Sea-Level Rise Already Affects Wildlife

Along the edge of a marsh on the Eastern Shore of Maryland, the grasses give way to mud, and then more mud, and then muddy water.

Suzanne Baird is the refuge manager for Blackwater National Wildlife Refuge, and Matt Whitbeck is a wildlife biologist here. They offer a word of caution: "It's gonna be muddy, you're gonna sink up to your butt if you walk out there."

Blackwater National Wildlife Refuge has forests, waterways, and currently about 8,000 acres of marsh. Once upon a time, Whittbeck says, it had 13,000.

"In 1933 when this refuge was established, this was a broad, vast, almost prairie-like expanse of sedges and grasses that are just critical to wetland-dependent species -- and now all you see is a vast expanse of shallow, open-water habitats," he says.

The reason? Sea level is rising. And the geology of the region is such that the ground is sinking. Conservative measurements put the water-level rise so far at one foot every hundred years. Striking aerial photos show this lake springing into existence from the 1930s to the 1950s to 2005.

"It is amazing. There are a lot of places you can go in this refuge, out in that open water you're running the boat across the shallow water, and the boat is bumping against stumps," he says.

We're talking tree stumps, as in parts of that lake used to be forest.

"It's happened so fast those stumps haven't decayed. It's phenomenal the rate at which these habitats are changing," he says.

Humans made this significantly worse when they introduced the nutria, an invasive giant swamp rat from South America used for its fur. It ate the very root system out from under the marshes, making them even more susceptible. The nutria has just about been exterminated. But for the creatures that belong here, all the muddy water that remains is a problem.

Whittbeck points to a line of about 5,000 birds a few hundred feet away.

"You have the snowgeese in the background -- that's most of the chatter -- and then you have a few tundra swans here talking amongst themselves," he says.

Two-hundred-fifty bird species -- ducks, swans, bald eagles -- call this place home, or at least stop by to visit while migrating.

"Hundreds of thousands of birds that come through here at various times," he says.

With less space to feed, there are fewer birds than before.
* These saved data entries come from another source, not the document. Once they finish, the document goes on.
(* ===== verification/UploadTime.v ===== *)
(** * Timestamps of the attachment index

    [Timestamp] of [lerdr-coord/src/actions/uploads.rs]: the RFC 3339 text an
    attachment's expiry is written with, the parser that reads it back from
    [attachments.json], and the calendar conversions between them.  A
    [SystemTime] is its signed number of nanoseconds since the epoch. *)

From S2P Require Import Prelude Utf8 Civil Delta JsonWire.

Module UploadTime.

(** ** Conversions *)

(** [civil_from_days]: the era by [div_euclid], the rest by [/]. *)
Definition civil_from_days (days : Z) : Z * Z * Z :=
  let z := days + 719468 in
  let era := z / 146097 in
  let day_of_era := z - era * 146097 in
  let year_of_era := Z.quot (day_of_era - Z.quot day_of_era 1460 + Z.quot day_of_era 36524 - Z.quot day_of_era 146096) 365 in
  let year := year_of_era + era * 400 in
  let day_of_year := day_of_era - (365 * year_of_era + Z.quot year_of_era 4 - Z.quot year_of_era 100) in
  let month_prime := Z.quot (5 * day_of_year + 2) 153 in
  let day := day_of_year - Z.quot (153 * month_prime + 2) 5 + 1 in
  let month := if decide (month_prime < 10) then month_prime + 3 else month_prime - 9 in
  (if decide (month <= 2) then year + 1 else year, month, day).

Definition days_from_civil (year month day : Z) : Z :=
  let year := if decide (month <= 2) then year - 1 else year in
  let era := year / 400 in
  let year_of_era := year - era * 400 in
  let month_prime := if decide (2 < month) then month - 3 else month + 9 in
  let day_of_year := Z.quot (153 * month_prime + 2) 5 + day - 1 in
  let day_of_era := year_of_era * 365 + Z.quot year_of_era 4 - Z.quot year_of_era 100 + day_of_year in
  era * 146097 + day_of_era - 719468.

Definition days_in_month (month year : Z) : Z :=
  if decide (month = 1 \/ month = 3 \/ month = 5 \/ month = 7 \/ month = 8 \/ month = 10 \/ month = 12) then 31
  else if decide (month = 4 \/ month = 6 \/ month = 9 \/ month = 11) then 30
  else if decide (month = 2) then
    if decide (Z.rem year 4 = 0 /\ (Z.rem year 100 <> 0 \/ Z.rem year 400 = 0)) then 29 else 28
  else 0.

(** [nanos as u64]. *)
Definition as_u64 (z : Z) : Z := z mod 2 ^ 64.

Definition time_from_nanos (nanos : Z) : Z := if decide (0 <= nanos) then as_u64 nanos else - as_u64 (- nanos).

(** The Go zero time is 62,135,596,800 s before the epoch. *)
Definition is_zero_time (time : Z) : bool := bool_decide (time = - (62135596800 * 1000000000)).

(** ** Writing *)

(** [while fraction.ends_with('0')] pops. *)
Definition pop_zeros (digits : bytes) : bytes := reverse (Utf8.drop_while (fun c => bool_decide (c = 48)) (reverse digits)).

Definition format_timestamp (time : Z) : string :=
  let seconds := time / 1000000000 in
  let sub := time mod 1000000000 in
  let days := seconds / 86400 in
  let day_seconds := seconds mod 86400 in
  Civil.date_text (civil_from_days days) +:+ "T" +:+ Civil.clock_text day_seconds
  +:+ (if decide (sub = 0) then "" else "." +:+ string_of_bytes (pop_zeros (as_bytes (Civil.pad 9 sub)))) +:+ "Z".

(** ** Reading *)

Definition is_digit (b : Z) : bool := bool_decide (48 <= b <= 57).
Definition digits_value (l : bytes) : Z := fold_left (fun acc b => acc * 10 + (b - 48)) l 0.

Definition digits (b : bytes) (offset count : nat) : option Z :=
  slice ← Delta.slice b offset (offset + count);
  if forallb is_digit slice then Some (digits_value slice) else None.

Definition byte_is (b : bytes) (i : nat) (c : Z) : bool := bool_decide (b !! i = Some c).

(** The digits after the dot: how many there are, how many count and their value. *)
Fixpoint fraction (b : bytes) (seen : nat) (sub : Z) : nat * nat * Z :=
  match b with
  | c :: rest =>
      if is_digit c then
        let '(n, seen', sub') := if (seen <? 9)%nat then fraction rest (S seen) (sub * 10 + (c - 48)) else fraction rest seen sub in
        (S n, seen', sub')
      else (0%nat, seen, sub)
  | [] => (0%nat, seen, sub)
  end.

(** The optional fraction at [index]: where it ends and its nanoseconds. *)
Definition fraction_at (b : bytes) (index : nat) : option (nat * Z) :=
  if byte_is b index 46 then
    let '(n, seen, sub) := fraction (drop (S index) b) 0 0 in
    if decide (n = 0%nat) then None else Some ((S index + n)%nat, sub * 10 ^ Z.of_nat (9 - seen))
  else Some (index, 0).

(** The zone at [index]: where it ends and its offset in seconds. *)
Definition zone_at (b : bytes) (index : nat) : option (nat * Z) :=
  if byte_is b index 90 || byte_is b index 122 then Some (S index, 0)
  else if byte_is b index 43 || byte_is b index 45 then
    let sign := if byte_is b index 45 then -1 else 1 in
    offset_hour ← digits b (index + 1) 2;
    if negb (byte_is b (index + 3) 58) then None
    else
      offset_minute ← digits b (index + 4) 2;
      if decide (23 < offset_hour \/ 59 < offset_minute) then None
      else Some ((index + 6)%nat, sign * (offset_hour * 3600 + offset_minute))
  else None.

Definition parse_timestamp (value : string) : option Z :=
  let b := as_bytes value in
  if (length b <? 20)%nat then None
  else if negb (byte_is b 4 45 && byte_is b 7 45) then None
  else
    year ← digits b 0 4;
    month ← digits b 5 2;
    day ← digits b 8 2;
    if decide (~ (1 <= month <= 12) \/ day < 1 \/ days_in_month month year < day) then None
    else if negb (byte_is b 10 84 || byte_is b 10 116) then None
    else if negb (byte_is b 13 58 && byte_is b 16 58) then None
    else
      hour ← digits b 11 2;
      minute ← digits b 14 2;
      second ← digits b 17 2;
      if decide (23 < hour \/ 59 < minute \/ 59 < second) then None
      else
        '(index, sub) ← fraction_at b 19;
        '(index, offset_seconds) ← zone_at b index;
        if decide (index = length b) then
          let seconds := days_from_civil year month day * 86400 + hour * 3600 + minute * 60 + second - offset_seconds in
          Some (time_from_nanos (seconds * 1000000000 + sub))
        else None.

Example format_2024 : format_timestamp 1709210096120000000 = "2024-02-29T12:34:56.12Z"%string.
Proof. vm_compute. reflexivity. Qed.
Example parse_2024 : parse_timestamp "2024-02-29T12:34:56.12Z" = Some 1709210096120000000.
Proof. vm_compute. reflexivity. Qed.
Example parse_refuses : parse_timestamp "2023-02-29T12:34:56Z" = None.
Proof. vm_compute. reflexivity. Qed.

(** ** The calendar *)

Lemma civil_is_date days : civil_from_days days = Civil.wire_date days.
Proof.
  unfold civil_from_days, Civil.wire_date. cbv zeta.
  replace (days + 719468 - (days + 719468) / 146097 * 146097) with ((days + 719468) mod 146097); [done|].
  rewrite Z.mod_eq by lia. lia.
Qed.

Lemma era_days y : let e := y / 400 in let r := y - e * 400 in
  e * 146097 + (r * 365 + Z.quot r 4 - Z.quot r 100) = 365 * y + y / 4 - y / 100 + y / 400.
Proof.
  cbv zeta. pose proof (Z.mod_pos_bound y 400 ltac:(lia)) as Hr. rewrite Z.mod_eq in Hr by lia.
  replace (y - y / 400 * 400) with (y - 400 * (y / 400)) by lia. set (e := y / 400) in *. set (r := y - 400 * e) in *.
  replace y with (r + e * 400) by (unfold r; lia).
  replace ((r + e * 400) / 4) with (r / 4 + e * 100) by (Z.to_euclidean_division_equations; lia).
  replace ((r + e * 400) / 100) with (r / 100 + e * 4) by (Z.to_euclidean_division_equations; lia).
  rewrite !Z.quot_div_nonneg by lia. lia.
Qed.

(** Days of the year before a month, by its leap flag. *)
Definition before_month (leap : bool) (month : Z) : Z := nth (Z.to_nat (month - 1))
  (if leap then [0; 31; 60; 91; 121; 152; 182; 213; 244; 274; 305; 335] else [0; 31; 59; 90; 120; 151; 181; 212; 243; 273; 304; 334]) 0.

Lemma month_cases month : 1 <= month <= 12 -> month ∈ [1; 2; 3; 4; 5; 6; 7; 8; 9; 10; 11; 12].
Proof. intros Hm. change [1; 2; 3; 4; 5; 6; 7; 8; 9; 10; 11; 12] with (seqZ 1 12). apply elem_of_seqZ. lia. Qed.

Lemma before_month_ok year month : 1 <= month <= 12 -> Civil.days_before_month year month = before_month (Civil.leap year) month.
Proof.
  intros Hm%month_cases. change (Civil.days_before_month year month) with (Civil.before_month (Civil.leap year) month).
  destruct (Civil.leap year); repeat (apply elem_of_cons in Hm as [->|Hm]; [vm_compute; reflexivity|]); by apply not_elem_of_nil in Hm.
Qed.

Lemma month_days month (leap : bool) : 1 <= month <= 12 ->
  Z.quot (153 * (if decide (2 < month) then month - 3 else month + 9) + 2) 5 =
  before_month leap month + (if decide (month <= 2) then 306 else - 59 - if leap then 1 else 0).
Proof. intros Hm%month_cases. destruct leap; repeat (apply elem_of_cons in Hm as [->|Hm]; [vm_compute; reflexivity|]); by apply not_elem_of_nil in Hm. Qed.

Lemma days_is_date year month day : 1 <= month <= 12 -> days_from_civil year month day = Civil.days_from_civil (year, month, day).
Proof.
  intros Hm. unfold days_from_civil, Civil.days_from_civil, Civil.days_before_year. rewrite (before_month_ok _ _ Hm). cbv zeta.
  rewrite (month_days month (Civil.leap year) Hm). pose proof (Civil.leap_days year) as Hl. case_decide.
  - pose proof (era_days (year - 1)) as He. cbv zeta in He. lia.
  - pose proof (era_days year) as He. cbv zeta in He. destruct (Civil.leap year); lia.
Qed.

(** ** Zero-padded numbers *)

(** The last [w] decimal digits of a number. *)
Fixpoint dec (w : nat) (z : Z) : bytes := match w with O => [] | S w => dec w (z / 10) ++ [48 + z mod 10] end.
Back in the '30s, there were more black ducks here than anywhere south of Labrador, Canada. There's nothing like those numbers around now. Many of the Tundra swans now overwinter in North Carolina and Virginia. And even fish don't do well in the murky, muddy water that's overtaking the marshes -- there's little in the way of underwater plants to shelter them.

"This is the future for the Eastern Shore," says Steven Gill, a chief scientist with NOAA's National Ocean Service, where they've been measuring sea-level rise for a hundred years.

"A large part of that Eastern Shore of Maryland on the Chesapeake Bay is very low-lying marshland," Gill says. "It's acres and acres and hundreds of thousands of acres of marsh all very low-lying that are at risk."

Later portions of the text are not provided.